Government have also said that they will release guidance next month giving clear expectations of how Primary Care Trusts (and Clinical Commissioning Groups, successors to PCTs) should support carers in the next financial year 2012/13.
I hope these are steps forward to real change.
This blog post has been contributed by Will Davidson:
I’m Will Davidson, I have been volunteering with the Policy department at The Princess Royal Trust for Carers for the past two months, helping to research how government proposals will affect carers, especially on the issue of Carers Breaks.
Today we launched a report looking at whether Primary Care Trusts (PCTs) have been working with carers’ organisations to develop plans and budgets for carers breaks and if these plans have been published. Late last year the Coalition Government announced increased support for carers by allocating an additional £400m over 4 years to PCTs to focus on providing breaks for carers. They requested that each PCT works with local authorities and carers’ organisations to publish policies, plans and budgets to support carers.
So are PCTs following these guidelines set out by the Government? Do carers’ organisations feel more engaged now than they did before these announcements?
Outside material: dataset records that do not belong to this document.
(** Both normalisers map every text to a normal form, and the texts they
    leave unchanged are exactly the normal forms: no typographic quote,
    dash, no-break space or carriage return, no white space around the text
    or around a line, no more than two newlines in a row. *)
Theorem normalize_fixes_normal_forms :
  (forall s, exists t, normalize (Some s) = Some t
                       /\ normalize_preserve_newlines (Some s) = Some t
                       /\ normal_form t)
  /\ (forall t, normalize (Some t) = Some t <-> normal_form t)
  /\ (forall t, normalize_preserve_newlines (Some t) = Some t <-> normal_form t).
Proof.
  split; [|split].
  - intros s. exists (normalize_str s).
    split; [apply normalize_some|].
    split; [apply normalize_preserve_newlines_some|].
    apply normalize_str_normal.
  - intros t. rewrite normalize_some. split.
    + intros H. injection H as H. rewrite <- H. apply normalize_str_normal.
    + intros H. f_equal. now apply normal_form_fixed.
  - intros t. rewrite normalize_preserve_newlines_some. split.
    + intros H. injection H as H. rewrite <- H. apply normalize_str_normal.
    + intros H. f_equal. now apply normal_form_fixed.
Qed.
(** The loop is left as soon as a tick fails its test or one of its calls
    raises: it is still running at the end of the script only if every tick
    scripted was admitted. *)
Lemma loop_running (script : list tick_io) :
  forall s, fst (monitoring_loop loc end_time script s) = None ->
  forallb (admitted end_time) script = true.
Proof.
  induction script as [|io rest IH]; intros s; cbn [monitoring_loop forallb];
    [reflexivity|].
  unfold admitted at 1. unfold perform, raise, ret.
  destruct (io_fault io) as [[c e]|] eqn:F.
  - destruct c; cbn [call_eqb fst]; try discriminate.
    all: destruct (io_clock io <? end_time)%float; cbn [fst]; try discriminate.
    all: match goal with
         | F : io_fault ?i = Some (_, ?x) |- context [tick ?l ?i ?st] =>
             let X := fresh in
             destruct (tick_fault_raises l i st _ x F ltac:(discriminate)) as [? X];
             destruct (tick l i st) as [? ?]; cbn [fst] in X; subst;
             cbn [fst]; discriminate
         end.
  - destruct (io_clock io <? end_time)%float; cbn [fst]; [|discriminate].
    destruct (tick loc io s) as [[u|e] s1]; cbn [fst]; [|discriminate].
    intros H. now rewrite (IH s1 H).
Qed.

End Loop.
We found that only 9% of PCTs had developed updated plans and budgets for carers taking into account the additional money. 54% said that they would do so during 2011/12, and some very shortly. Carers will be disappointed that many PCTs are still developing plans eight months after the Government announcement and guidance. The remaining 37% said they would not be updating their plans.
For me, the most concerning finding is the number of PCTs still not working with carers’ organisations to develop plans and budgets. 82% of PCTs advised that they were working with carers’ organisations to develop plans and budgets, but carers’ organisations did not agree. 40% of PCTs were judged by carers’ organisations not to have engaged at all to develop plans and budgets.
Having minimal or irregular contact with carers’ organisations, or providing some funding for organisations connected to supporting carers does not in our view constitute real co-production of plans and budgets.
That said the examples in Sunderland and Richmond highlighted in previous blogs show that there is progress being made in some places, and we do think that more PCTs are now engaging with carers’ organisations and funding services than before. But the NHS as a whole has not made a breakthrough in supporting carers. PCTs must redouble their efforts, admittedly at a time of uncertainty for them, and Government must remember its’ responsibility and commitment to carers when considering its response to our findings.